To investigate the effect and mechanism of mocetinostat on diminishing epidural fibrosis. Dysregulated wound repair usually occurs after injury or surgery and is featured by excessive scar tissue contributed by fibrosis. Increasing researches demonstrated that histone acetylation, an epigenetic alteration, plays a crucial role in fibrosis. However, the mechanism of the complicated process remains unclear. In the current study, the effect of histone deacetylase (HDAC) inhibitor mocetinostat in a rat model of epidural fibrosis was detected, and it was discovered that mocetinostat suppressed myofibroblast activation and increased apoptosis by reducing Akt/GSK3b signaling. First, the levels of histone acetylation in the patients' epidural fibroblasts were analyzed. Then, mRNAs and proteins obtained from human fibroblasts following TGF-β activation and mocetinostat treatment in vitro were used to examine the influence of mocetinostat on the activation and survival of fibroblasts, so as to explore the related mechanism of mocetinostat.
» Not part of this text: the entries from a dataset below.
(** A null [mtn_head] means there is nothing to flush.  A list of [n] nodes
    is walked in at most [n] steps unless it is cyclic. *)
Definition jfull_flush : M bst unit :=
  let! curr_tail := gets mtn_tail in
  let! h := gets mtn_head in
  if decide (h = Null) then ret tt
  else
    acquire_sl ;;
    let! h := gets mtn_head in
    (if decide (h = Null) then ret tt
     else
       let! tl := get_mtn curr_tail in
       let! nn := gets (fun s => length (mtns s)) in
       flush_list nn h (mtn_next tl) ;;
       jsb_set (fun d => set_jsb_time 0 (set_jsb_head 3 (set_jsb_tail 3 d))) ;;
       let! j := jsb_buf in
       updb j (or_flags B_DIRTY) ;;
       updb j (or_flags B_BUSY) ;;
       ide_rw j ;;
       let! tl := get_mtn curr_tail in
       modify (set_mtn_head (mtn_next tl)) ;;
       modify (set_jtail_bnum 3)) ;;
    release_sl.

(** Writes the buffer to the next journal block, through its own sector
    field. *)
Definition jbwrite (i : nat) : M bst unit :=
  let! b := getb i in
  let orig_sector := sector b in
  let! jt := gets jtail_bnum in
  updb i (set_sector jt) ;;
  updb i (or_flags B_DIRTY) ;;
  ide_rw i ;;
  updb i (set_sector orig_sector) ;;
  updb i (or_flags B_BUSY) ;;
  modify (fun s => set_jtail_bnum (u32 (jtail_bnum s + 1)) s) ;;
  let! jt := gets jtail_bnum in
  let! sz := jsb_get jsb_size in
  if u32 (sz + 2) <? jt then jfull_flush else ret tt.

(** [jt->blocklist[k] = sector] for the transaction's buffers, in list
    order; past entry 125 the store would leave the buffer. *)
Fixpoint set_blocklist (k : Z) (l : list nat) : M bst unit :=
  match l with
  | [] => ret tt
  | i :: l =>
      let! b := getb i in
      (if k <? jt_room then jt_set (set_jt_entry k (sector b)) else undef "blocklist overflow") ;;
      set_blocklist (k + 1) l
  end.

Definition resetcurtrans : M bst unit := modify (set_ct (MemTrans [] true 0)).

(** The loop that copies the transaction's buffers to the journal. *)
Definition commit_buf (i : nat) : M bst unit :=
  jbwrite i ;;
  updb i (or_flags B_DIRTY) ;;
  let! sp := gets should_panic in
  updb i (set_faliable sp).

Definition end_trans : M bst unit :=
  let! c := gets ct in
  if t_size c =? 0 then ret tt
  else
    acquire_sl ;;
    jt_set (set_jt_checksum 106) ;;            (* 'j' *)
    jt_set (set_jt_ndata (t_size c)) ;;
    set_blocklist 0 (t_bufs c) ;;
    let! h := jt_buf in
    updb h (or_flags B_DIRTY) ;;
    updb h (or_flags B_BUSY) ;;
    jbwrite h ;;
    mfor (t_bufs c) commit_buf ;;
    let! jt := gets jtail_bnum in
    jsb_set (set_jsb_tail (u32 (jt - 1))) ;;
    jsb_set (set_jsb_time 0) ;;
    let! j := jsb_buf in
    updb j (or_flags B_DIRTY) ;;
    ide_rw j ;;
    let! k := gets (fun s => length (mtns s)) in
    modify (fun s => set_mtns (mtns s ++ [Mtn c Null]) s) ;;
    let! hd := gets mtn_head in
    (if decide (hd = Null) then modify (set_mtn_head (Node k)) ;; modify (set_mtn_tail (Node k))
     else
       let! tl := gets mtn_tail in
       let! n := get_mtn tl in
       match tl with
       | Node t => modify (fun s => set_mtns (<[t := Mtn (mtn_trans n) (Node k)]> (mtns s)) s)
       | _ => ret tt
       end) ;;
    release_sl ;;
    resetcurtrans.

(** ** Recovery *)

(** [for(bnum = 0; bnum < jsb->size; bnum++) journal_blocks[bnum] = bread(dev, bnum + 3);] *)
Fixpoint read_journal (dv bnum : Z) (n : nat) : M bst (list nat) :=
  match n with
  | O => ret []
  | S n => let! i := bread dv (bnum + 3) in
           let! l := read_journal dv (bnum + 1) n in
           ret (i :: l)
  end.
The laminectomy model was established in rats to observe the therapeutic effect of mocetinostat on epidural scar tissues. In this research, it was found that the increase of HDAC1 in human dura scar was accompanied by the aggravation of fibrosis. In addition, cell assay demonstrated that mocetinostat inhibited fibroblast activation and accelerated apoptosis by inhibiting Akt/GSK3b pathway. In the rat model, mocetinostat weakened scar hyperplasia and collagen deposition and effectively inhibited the process of epidural fibrosis. The above results indicate that mocetinostat inhibits HDAC1 expression and decreases the conduction of the AKT/GSK3b pathway in fibroblasts, leading to myofibroblast activation and apoptosis elevation. Hence, mocetinostat ameliorates epidural fibrosis.